### Exercise
From the entries below, gather each line containing the word "Record".

[Stored data entries]
═══

(* ===== verification/RoundRobin.v ===== *)
(** Progress of the scheduler (src/scheduler/beam_scheduler_loop.c): with code
    that passes the static check of the file EmuSafe, every step completes, and
    the processes of the normal level are run in turn. *)
From S2P Require Import Prelude Memory Term Alloc LinkedList Mailbox Process ProcessInv.
From S2P Require Import ProcessLife Bif Emu EmuFrame EmuInv EmuExec EmuSafe RunQueue Scheduler.
From S2P Require Import SchedulerProps Demo.
From stdpp Require Import options.

Section RoundRobin.
Context {A : Type} `{AllocSpec A}.
Implicit Types (σ : sys A) (s : vm A) (code : list beam_instruction) (Q : pqueue).
Variable targets : gset Z.

(** ** Processes that stay runnable while others run *)

(** Same process as far as running it is concerned. *)
Record same_run (pr pr' : beam_process) : Prop := {
  sr_frame : frame pr' = frame pr;
  sr_heap : heap pr' = heap pr;
  sr_capacity : heap_capacity pr' = heap_capacity pr;
  sr_stack : stack_top pr' = stack_top pr;
}.

#[local] Instance same_run_preorder : PreOrder same_run.
Proof. split; [by split|]. intros x y z [] []. split; congruence. Qed.

Lemma stack_tops_nonneg pr t : proc_ok pr → t ∈ stack_tops pr → 0 <= t.
Proof.
  intros Hpo Ht. unfold stack_tops in Ht. apply elem_of_cons in Ht as [->|Ht].
  - apply (po_stack _ Hpo).
  - apply list_elem_of_fmap in Ht as (cf & -> & Hcf). apply elem_of_take in Hcf as (i & Hi & Hlt).
    by apply (po_catch _ Hpo i).
Qed.

Lemma runnable_carry q s s' B' own' pr pr' :
  runnable q targets s → vm_ok s' B' own' → procs s !! q = Some pr → procs s' !! q = Some pr' →
  same_run pr pr' → (∀ i, 0 <= i < heap_capacity pr →
    mem s' !! word_at (heap pr) i = mem s !! word_at (heap pr) i) →
  (∀ t, is_Some (procs s !! t) → is_Some (procs s' !! t)) → runnable q targets s'.
Proof.
  intros Hr Hok' Hp Hp' [Ef Eh Ec Est] Hm Ht.
  destruct (runnable_proc _ _ _ Hr) as (B & own & pr0 & Hok & Hp0 & Hcp & Hip & Hi & Htg).
  assert (pr0 = pr) as -> by congruence.
  destruct (vo_proc _ _ _ Hok _ _ Hp) as (_ & Hpo & _).
  eapply runnable_intro; [exact Hok'|exact Hp'|by rewrite Ef|by rewrite Ef| |by auto].
  intros t i Hin Hti. rewrite Eh. rewrite Ec in Hti.
  assert (t ∈ stack_tops pr) as Hin0 by (unfold stack_tops in *; by rewrite Ef, Est in Hin).
  pose proof (stack_tops_nonneg _ _ Hpo Hin0). unfold load. rewrite Hm by lia.
  by apply (Hi t).
Qed.

(** A run of [p] leaves the heap of [q] alone. *)
Lemma mem_only_other p q s s' B own pr_p pr_q i :
  vm_ok s B own → procs s !! p = Some pr_p → procs s !! q = Some pr_q → p ≠ q →
  mem_only p s s' → 0 <= i < heap_capacity pr_q →
  mem s' !! word_at (heap pr_q) i = mem s !! word_at (heap pr_q) i.
Proof.
  intros Hok Hp Hq Hne Hm Hi. apply (Hm pr_p); [done|].
  destruct (vo_proc _ _ _ Hok _ _ Hp) as (_ & _ & (HBp & Hop & _) & _).
  destruct (vo_proc _ _ _ Hok _ _ Hq) as (_ & _ & (HBq & Hoq & _) & _).
  eapply (blocks_words_apart _ B); [apply (vo_rep _ _ _ Hok)| |exact HBp|exact HBq|done].
  intros E. rewrite E in Hop. congruence.
Qed.

(** ** Queues of runnable processes *)

Definition proc_ready s (q : Z) : Prop :=
  runnable q targets s ∧ ∀ pr, procs s !! q = Some pr → - 2 ^ 31 < reductions pr < 2 ^ 31.

Definition queue_ready σ Q : Prop :=
  NoDup (concat Q) ∧ ∀ q, q ∈ concat Q → proc_ready (vmach σ) q.

Lemma requeue_total σ rq Q p pr res :
  rq_ok σ rq Q → procs (vmach σ) !! p = Some pr →
  ∃ σ' pr', requeue rq p res σ = Some σ' ∧ mem (vmach σ') = mem (vmach σ) ∧
    others_kept (Some p) σ σ' ∧ procs (vmach σ') !! p = Some pr' ∧ same_run pr pr' ∧
    (rq_ok σ' rq Q ∨
     rq_ok σ' rq (pq_enqueue Q 2 p) ∧ reductions pr' = BEAM_DEFAULT_REDUCTIONS).
Proof.
  intros Hok Hp. destruct (requeue_ok _ _ _ p pr res Hok Hp) as (σ' & E & Hr).
  pose proof (requeued_others _ _ _ _ _ _ _ Hr) as Ho. exists σ'.
  destruct Hr as [[Em _] [(_ & Hok' & Epr)|[(_ & Hok' & Epr)|(_ & Hok' & _ & Epr)]]]; rewrite Epr;
    [exists pr|eexists; rewrite lookup_insert_eq..]; split_and!; try done; (by left) || by right.
Qed.
(* ===== verification/Pool.v ===== *)
(** The pool of scheduler threads: the second half of
    src/scheduler/beam_scheduler_loop.c.

    The life cycle of the pool (create, start, stop, destroy) is a function per
    operation.  A worker thread is a sequence of phases, each of which touches
    the shared state once: a critical section of the run queue, an execution, a
    write to the process's state.  The phases of several workers interleave
    freely. *)
From stdpp Require Import relations.
From S2P Require Import Prelude Memory Term Alloc LinkedList Mailbox Process.
From S2P Require Import Emu RunQueue Scheduler.
From stdpp Require Import options.

(** ** Data (src/scheduler/beam_scheduler_loop_internal.h) *)

(** [struct beam_scheduler_pool].  The two arrays have their address and their
    cells; a cell nothing was written to is [None]. *)
Record beam_scheduler_pool : Type := {
  num_workers : Z;
  schedulers : Z;
  sched_cells : list (option Z);
  threads : Z;
  thread_cells : list (option Z);
  pool_run_queue : Z;
  pool_code : list beam_instruction;
  running : bool;
}.

Definition sizeof_beam_scheduler_pool : Z := 88.
Definition sizeof_pointer : Z := 8.
Definition sizeof_pthread_t : Z := 8.
(** [worker_arg_t]: the pool and the scheduler. *)
Definition sizeof_worker_arg : Z := 16.

Definition set_cells (cells : list (option Z)) (p : beam_scheduler_pool) : beam_scheduler_pool :=
  {| num_workers := num_workers p; schedulers := schedulers p; sched_cells := cells;
     threads := threads p; thread_cells := thread_cells p;
     pool_run_queue := pool_run_queue p; pool_code := pool_code p; running := running p |}.

Definition set_started (ths : list (option Z)) code (r : bool) (p : beam_scheduler_pool)
    : beam_scheduler_pool :=
  {| num_workers := num_workers p; schedulers := schedulers p; sched_cells := sched_cells p;
     threads := threads p; thread_cells := ths;
     pool_run_queue := pool_run_queue p; pool_code := code; running := r |}.

(** POSIX threads: the new state of the thread system with the return code and,
    for a creation, the thread's identifier. *)
Class ThreadOps (T : Type) : Type := {
  pthread_create : T → Z → Z * Z * T;   (* the argument of the thread *)
  pthread_join : T → Z → Z * T;
}.

(** ** Life cycle *)

Section PoolLife.
Context {A : Type} `{AllocOps A} {T : Type} `{ThreadOps T}.
Implicit Types (s : vm A) (a : A) (k : T) (pool : beam_scheduler_pool).

(** Joining reads the identifier of every thread. *)
Fixpoint join_all (cells : list (option Z)) k : option T :=
  match cells with
  | [] => Some k
  | c :: cells' => h ← c; join_all cells' (pthread_join k h).2
  end.

Definition beam_scheduler_pool_stop (pool : option beam_scheduler_pool) k
    : option (option beam_scheduler_pool * T) :=
  match pool with
  | None => Some (None, k)
  | Some po =>
      if negb (running po) then Some (Some po, k)
      else
        k ← join_all (thread_cells po) k;
        Some (Some (set_started (thread_cells po) (pool_code po) false po), k)
  end.

(** The destructor reads every cell of the array of schedulers. *)
Fixpoint destroy_schedulers (cells : list (option Z)) s : option (vm A) :=
  match cells with
  | [] => Some s
  | c :: cells' =>
      p ← c;
      destroy_schedulers cells' (if p =? NULL then s else beam_scheduler_destroy p s)
  end.

Definition free_if (p : Z) s : vm A := if p =? NULL then s else set_alc (al_free (alc s) p) s.

Definition beam_scheduler_pool_destroy (pool : option (Z * beam_scheduler_pool)) s k
    : option (vm A * T) :=
  match pool with
  | None => Some (s, k)
  | Some (p, po) =>
      '(_, k) ← (if running po then beam_scheduler_pool_stop (Some po) k else Some (Some po, k));
      s ← (if schedulers po =? NULL then Some s
           else s ← destroy_schedulers (sched_cells po) s; Some (free_if (schedulers po) s));
      let s := free_if (threads po) s in
      Some (set_alc (al_free (alc s) p) s, k)
  end.

(** The loop stops at the first scheduler that cannot be created; its cell is
    then NULL and the cells after it are still unwritten. *)
Fixpoint create_schedulers (m i : nat) (rq : Z) (cells : list (option Z)) s
    : bool * list (option Z) * vm A :=
  match m with
  | O => (true, cells, s)
  | S m' =>
      let '(p, _, s) := beam_scheduler_create (u32 (Z.of_nat i + 1)) rq s in
      let cells := <[i := Some p]> cells in
      if p =? NULL then (false, cells, s) else create_schedulers m' (S i) rq cells s
  end.

Definition beam_scheduler_pool_create (n rq : Z) s k
    : option (option (Z * beam_scheduler_pool) * vm A * T) :=
  if (n =? 0) || (rq =? NULL) then Some (None, s, k)
  else
    let '(p, a) := al_alloc (alc s) sizeof_beam_scheduler_pool in
    let s := set_alc a s in
    if p =? NULL then Some (None, s, k)
    else
      let '(sp, a) := al_alloc (alc s) (sizeof_pointer * n) in
      let '(tp, a) := al_alloc a (sizeof_pthread_t * n) in
      let s := set_alc a s in
      let po := {| num_workers := n; schedulers := sp;
                   sched_cells := replicate (Z.to_nat n) None; threads := tp;
                   thread_cells := replicate (Z.to_nat n) None; pool_run_queue := rq;
                   pool_code := []; running := false |} in
      if (sp =? NULL) || (tp =? NULL) then
        '(s, k) ← beam_scheduler_pool_destroy (Some (p, po)) s k; Some (None, s, k)
      else
        let '(ok, cells, s) := create_schedulers (Z.to_nat n) 0 rq (sched_cells po) s in
        let po := set_cells cells po in
        if (ok : bool) then Some (Some (p, po), s, k)
        else '(s, k) ← beam_scheduler_pool_destroy (Some (p, po)) s k; Some (None, s, k).

(** One thread per scheduler.  The argument block belongs to the thread, which
    frees it; POSIX leaves the identifier of a failed creation unspecified. *)
Fixpoint start_workers (scs : list (option Z)) (i : nat) (ths : list (option Z)) a k
    : option (beam_result_t * list (option Z) * A * T) :=
  match scs with
  | [] => Some (BEAM_OK, ths, a, k)
  | c :: scs' =>
      let '(warg, a) := al_alloc a sizeof_worker_arg in
      if warg =? NULL then Some (BEAM_ERR_NO_MEMORY, ths, a, k)
      else
        _ ← c;
        let '(rc, h, k) := pthread_create k warg in
        if negb (rc =? 0) then Some (BEAM_ERR_INVALID_ARG, <[i := None]> ths, al_free a warg, k)
        else start_workers scs' (S i) (<[i := Some h]> ths) a k
  end.

Definition beam_scheduler_pool_start (pool : option beam_scheduler_pool) code s k
    : option (beam_result_t * option beam_scheduler_pool * vm A * T) :=
  match pool with
  | None => Some (BEAM_ERR_INVALID_ARG, None, s, k)
  | Some po =>
      if running po then Some (BEAM_ERR_INVALID_ARG, Some po, s, k)
      else
        '(r, ths, a, k) ← start_workers (sched_cells po) 0 (thread_cells po) (alc s) k;
        Some (r, Some (set_started ths code (result_is_ok r) po), set_alc a s, k)
  end.

End PoolLife.

(** ** Worker threads *)

(** Where a worker is.  [stolen]: the process came from the stealing branch;
    [look]: the worker goes on to that branch, because the step reported
    BEAM_ERR_NOT_FOUND. *)
Inductive worker : Type :=
| WStart (warg : Z)                                (* about to free its argument *)
| WIdle                                            (* about to read pool->running *)
| WStep                                            (* about to dequeue *)
| WLook                                            (* about to steal *)
| WTaken (stolen : bool) (node p : Z)              (* unlinked, lock released *)
| WRunning (stolen : bool) (p : Z)                 (* about to execute *)
| WRan (stolen : bool) (p : Z) (res : beam_result_t)
| WQueueing (look : bool) (node p : Z)             (* node filled, lock not taken *)
| WQueued (look : bool) (p : Z)                    (* linked, lock released *)
| WDone.

Section Workers.
Context {A : Type} `{AllocOps A}.
Implicit Types (σ : sys A) (code : list beam_instruction) (w : worker).

Definition sys_free_block (x : Z) σ : sys A :=
  set_vm (set_alc (al_free (alc (vmach σ)) x) (vmach σ)) σ.

Definition after (look : bool) : worker := if look then WLook else WIdle.

(** The critical section of [beam_run_queue_dequeue] and [beam_run_queue_steal]. *)
Definition take_phase (levels : list Z) (stolen : bool) (rq : Z) σ : option (worker * sys A) :=
  q ← rqs σ !! rq;
  '(got, q) ← rq_take levels q;
  match got with
  | None => Some (after (negb stolen), put_rq rq q σ)
  | Some (node, p) => Some (WTaken stolen node p, put_rq rq q σ)
  end.

(** After the execution: the test, the reset of the reductions and the
    allocation of the node; without a node the process is dropped. *)
Definition ran_phase (stolen : bool) (p : Z) (res : beam_result_t) σ : option (worker * sys A) :=
  let look := negb stolen && bool_decide (res = BEAM_ERR_NOT_FOUND) in
  st ← beam_process_get_state p (vmach σ);
  if bool_decide (st = BEAM_PROC_STATE_RUNNABLE) ||
     (result_is_ok res && bool_decide (st = BEAM_PROC_STATE_RUNNING)) then
    s ← beam_process_set_reductions p BEAM_DEFAULT_REDUCTIONS (vmach σ);
    let '(node, a) := al_alloc (alc s) sizeof_run_queue_node in
    let σ := set_vm (set_alc a s) σ in
    if node =? NULL then Some (after look, σ) else Some (WQueueing look node p, σ)
  else Some (after look, σ).

(** One phase.  [None] is undefined behaviour, or an execution that does not
    return. *)
Definition worker_phase (rq : Z) code (run : bool) w σ : option (worker * sys A) :=
  match w with
  | WStart warg => Some (WIdle, sys_free_block warg σ)
  | WIdle => Some (if run then WStep else WDone, σ)
  | WStep => take_phase dequeue_order false rq σ
  | WLook => take_phase steal_order true rq σ
  | WTaken stolen node p =>
      let σ := sys_free_block node σ in
      s ← beam_process_set_state p BEAM_PROC_STATE_RUNNING (vmach σ);
      Some (WRunning stolen p, set_vm s σ)
  | WRunning stolen p =>
      match beam_emu_execute_code p code (vmach σ) with
      | Returned res _ s => Some (WRan stolen p res, set_vm s σ)
      | _ => None
      end
  | WRan stolen p res => ran_phase stolen p res σ
  | WQueueing look node p =>
      q ← rqs σ !! rq;
      q ← rq_push q BEAM_PRIO_NORMAL node p;
      Some (WQueued look p, put_rq rq q σ)
  | WQueued look p =>
      s ← beam_process_set_state p BEAM_PROC_STATE_RUNNABLE (vmach σ);
      Some (after look, set_vm s σ)
  | WDone => Some (WDone, σ)
  end.

Record pool_state : Type := PoolState {
  ps_sys : sys A;
  ps_running : bool;
  ps_workers : list worker;
}.

(** Any worker advances by a phase; the main thread clears [running]. *)
Inductive pool_step (rq : Z) code : pool_state → pool_state → Prop :=
| pool_phase σ run ws i w w' σ' :
    ws !! i = Some w → worker_phase rq code run w σ = Some (w', σ') →
    pool_step rq code (PoolState σ run ws) (PoolState σ' run (<[i := w']> ws))
| pool_stopped σ ws :
    pool_step rq code (PoolState σ true ws) (PoolState σ false ws).

End Workers.
Arguments pool_state : clear implicits.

═══

### Answer area
Record same_run (pr pr' : beam_process) : Prop := {
Record beam_scheduler_pool : Type := {
Record pool_state : Type := PoolState {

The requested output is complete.